**Input for this task**:
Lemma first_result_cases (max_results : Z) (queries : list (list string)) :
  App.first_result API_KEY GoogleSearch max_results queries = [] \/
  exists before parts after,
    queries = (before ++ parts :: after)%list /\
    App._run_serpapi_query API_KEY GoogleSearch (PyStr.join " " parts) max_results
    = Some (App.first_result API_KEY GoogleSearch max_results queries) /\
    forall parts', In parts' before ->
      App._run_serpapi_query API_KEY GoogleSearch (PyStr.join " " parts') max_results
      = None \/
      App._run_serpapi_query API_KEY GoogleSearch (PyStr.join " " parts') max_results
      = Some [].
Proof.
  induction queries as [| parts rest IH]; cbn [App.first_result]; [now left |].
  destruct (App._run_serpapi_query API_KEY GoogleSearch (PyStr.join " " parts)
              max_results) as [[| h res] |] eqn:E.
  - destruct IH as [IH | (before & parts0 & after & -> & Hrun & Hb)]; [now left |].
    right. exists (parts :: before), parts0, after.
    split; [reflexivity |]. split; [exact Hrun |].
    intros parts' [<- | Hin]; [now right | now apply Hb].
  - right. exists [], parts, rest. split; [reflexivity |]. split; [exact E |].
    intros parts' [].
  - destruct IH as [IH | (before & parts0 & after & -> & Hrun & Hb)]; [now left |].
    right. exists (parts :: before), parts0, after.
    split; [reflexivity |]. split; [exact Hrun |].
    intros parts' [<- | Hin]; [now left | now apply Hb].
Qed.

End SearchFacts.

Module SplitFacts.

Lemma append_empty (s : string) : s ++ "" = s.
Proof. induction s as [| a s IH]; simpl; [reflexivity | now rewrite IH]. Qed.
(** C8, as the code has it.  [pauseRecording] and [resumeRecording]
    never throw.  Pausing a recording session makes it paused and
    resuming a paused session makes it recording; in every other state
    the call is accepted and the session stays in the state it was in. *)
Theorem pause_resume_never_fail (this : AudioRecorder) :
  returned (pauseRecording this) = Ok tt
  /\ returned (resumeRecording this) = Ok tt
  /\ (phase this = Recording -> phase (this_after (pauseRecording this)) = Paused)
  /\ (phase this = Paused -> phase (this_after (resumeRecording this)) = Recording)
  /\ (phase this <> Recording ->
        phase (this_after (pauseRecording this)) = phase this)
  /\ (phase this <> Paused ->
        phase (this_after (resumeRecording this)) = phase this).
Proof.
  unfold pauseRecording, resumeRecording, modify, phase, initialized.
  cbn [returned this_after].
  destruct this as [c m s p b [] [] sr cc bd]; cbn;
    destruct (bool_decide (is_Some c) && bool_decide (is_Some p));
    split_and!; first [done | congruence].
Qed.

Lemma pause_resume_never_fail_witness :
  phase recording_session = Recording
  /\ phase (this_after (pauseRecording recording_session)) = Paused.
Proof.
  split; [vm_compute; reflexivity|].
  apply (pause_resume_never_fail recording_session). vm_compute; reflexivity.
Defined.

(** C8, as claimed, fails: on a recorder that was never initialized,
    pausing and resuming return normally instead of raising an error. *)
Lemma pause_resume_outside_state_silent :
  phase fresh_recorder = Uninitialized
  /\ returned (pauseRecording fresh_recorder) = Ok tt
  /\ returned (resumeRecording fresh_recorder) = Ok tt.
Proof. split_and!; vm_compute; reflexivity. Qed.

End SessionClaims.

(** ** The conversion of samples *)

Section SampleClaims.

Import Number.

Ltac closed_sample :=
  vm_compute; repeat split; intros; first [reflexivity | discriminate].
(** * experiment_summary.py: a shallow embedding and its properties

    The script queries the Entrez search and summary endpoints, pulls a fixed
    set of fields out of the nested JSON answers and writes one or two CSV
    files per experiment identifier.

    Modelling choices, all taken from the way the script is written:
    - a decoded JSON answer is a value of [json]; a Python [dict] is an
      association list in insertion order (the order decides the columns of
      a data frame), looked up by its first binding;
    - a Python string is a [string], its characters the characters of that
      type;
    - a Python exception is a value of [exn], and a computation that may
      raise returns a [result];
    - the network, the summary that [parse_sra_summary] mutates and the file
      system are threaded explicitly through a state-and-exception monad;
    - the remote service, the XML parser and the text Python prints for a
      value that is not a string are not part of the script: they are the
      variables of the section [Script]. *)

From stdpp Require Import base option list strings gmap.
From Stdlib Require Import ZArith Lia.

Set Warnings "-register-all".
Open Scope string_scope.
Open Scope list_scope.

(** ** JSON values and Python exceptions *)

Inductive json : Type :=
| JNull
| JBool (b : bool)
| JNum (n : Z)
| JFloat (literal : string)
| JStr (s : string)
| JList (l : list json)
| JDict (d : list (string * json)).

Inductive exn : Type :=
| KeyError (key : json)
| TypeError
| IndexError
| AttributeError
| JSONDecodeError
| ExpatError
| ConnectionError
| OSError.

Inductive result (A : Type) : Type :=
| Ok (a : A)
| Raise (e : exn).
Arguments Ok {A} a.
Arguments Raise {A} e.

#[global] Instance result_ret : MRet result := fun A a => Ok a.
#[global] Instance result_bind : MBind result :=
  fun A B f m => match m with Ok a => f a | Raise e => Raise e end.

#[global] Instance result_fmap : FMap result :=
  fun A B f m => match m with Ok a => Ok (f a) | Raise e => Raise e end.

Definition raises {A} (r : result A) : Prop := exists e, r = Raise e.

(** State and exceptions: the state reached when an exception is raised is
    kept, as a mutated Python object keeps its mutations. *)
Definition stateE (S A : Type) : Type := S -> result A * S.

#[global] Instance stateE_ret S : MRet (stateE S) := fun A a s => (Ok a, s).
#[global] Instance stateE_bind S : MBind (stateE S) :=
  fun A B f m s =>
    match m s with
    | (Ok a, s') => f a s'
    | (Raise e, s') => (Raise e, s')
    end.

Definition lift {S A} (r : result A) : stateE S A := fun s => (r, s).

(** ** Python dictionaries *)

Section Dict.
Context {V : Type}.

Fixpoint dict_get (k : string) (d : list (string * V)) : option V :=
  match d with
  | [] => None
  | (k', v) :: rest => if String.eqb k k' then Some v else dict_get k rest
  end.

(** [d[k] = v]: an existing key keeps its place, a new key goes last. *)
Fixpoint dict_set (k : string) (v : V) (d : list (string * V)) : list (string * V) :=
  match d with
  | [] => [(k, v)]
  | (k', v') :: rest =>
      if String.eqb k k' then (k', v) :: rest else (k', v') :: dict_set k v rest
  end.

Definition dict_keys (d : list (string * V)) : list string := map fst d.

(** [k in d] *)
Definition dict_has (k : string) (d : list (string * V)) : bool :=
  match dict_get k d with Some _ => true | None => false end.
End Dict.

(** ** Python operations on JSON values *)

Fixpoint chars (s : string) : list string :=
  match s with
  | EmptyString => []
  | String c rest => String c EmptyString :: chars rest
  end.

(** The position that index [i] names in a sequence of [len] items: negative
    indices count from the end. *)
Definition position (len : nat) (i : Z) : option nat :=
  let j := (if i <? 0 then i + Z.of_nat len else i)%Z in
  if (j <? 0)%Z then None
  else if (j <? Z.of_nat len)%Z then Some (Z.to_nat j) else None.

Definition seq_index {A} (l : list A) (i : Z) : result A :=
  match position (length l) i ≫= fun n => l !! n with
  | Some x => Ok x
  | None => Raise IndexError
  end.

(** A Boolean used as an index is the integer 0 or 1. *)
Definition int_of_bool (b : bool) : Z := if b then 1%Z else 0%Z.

**What you need to do**:
Among the lines above, which hold the word "MRet"? Report each one.

**Reply to the exercise**:
#[global] Instance result_ret : MRet result := fun A a => Ok a.
#[global] Instance stateE_ret S : MRet (stateE S) := fun A a s => (Ok a, s).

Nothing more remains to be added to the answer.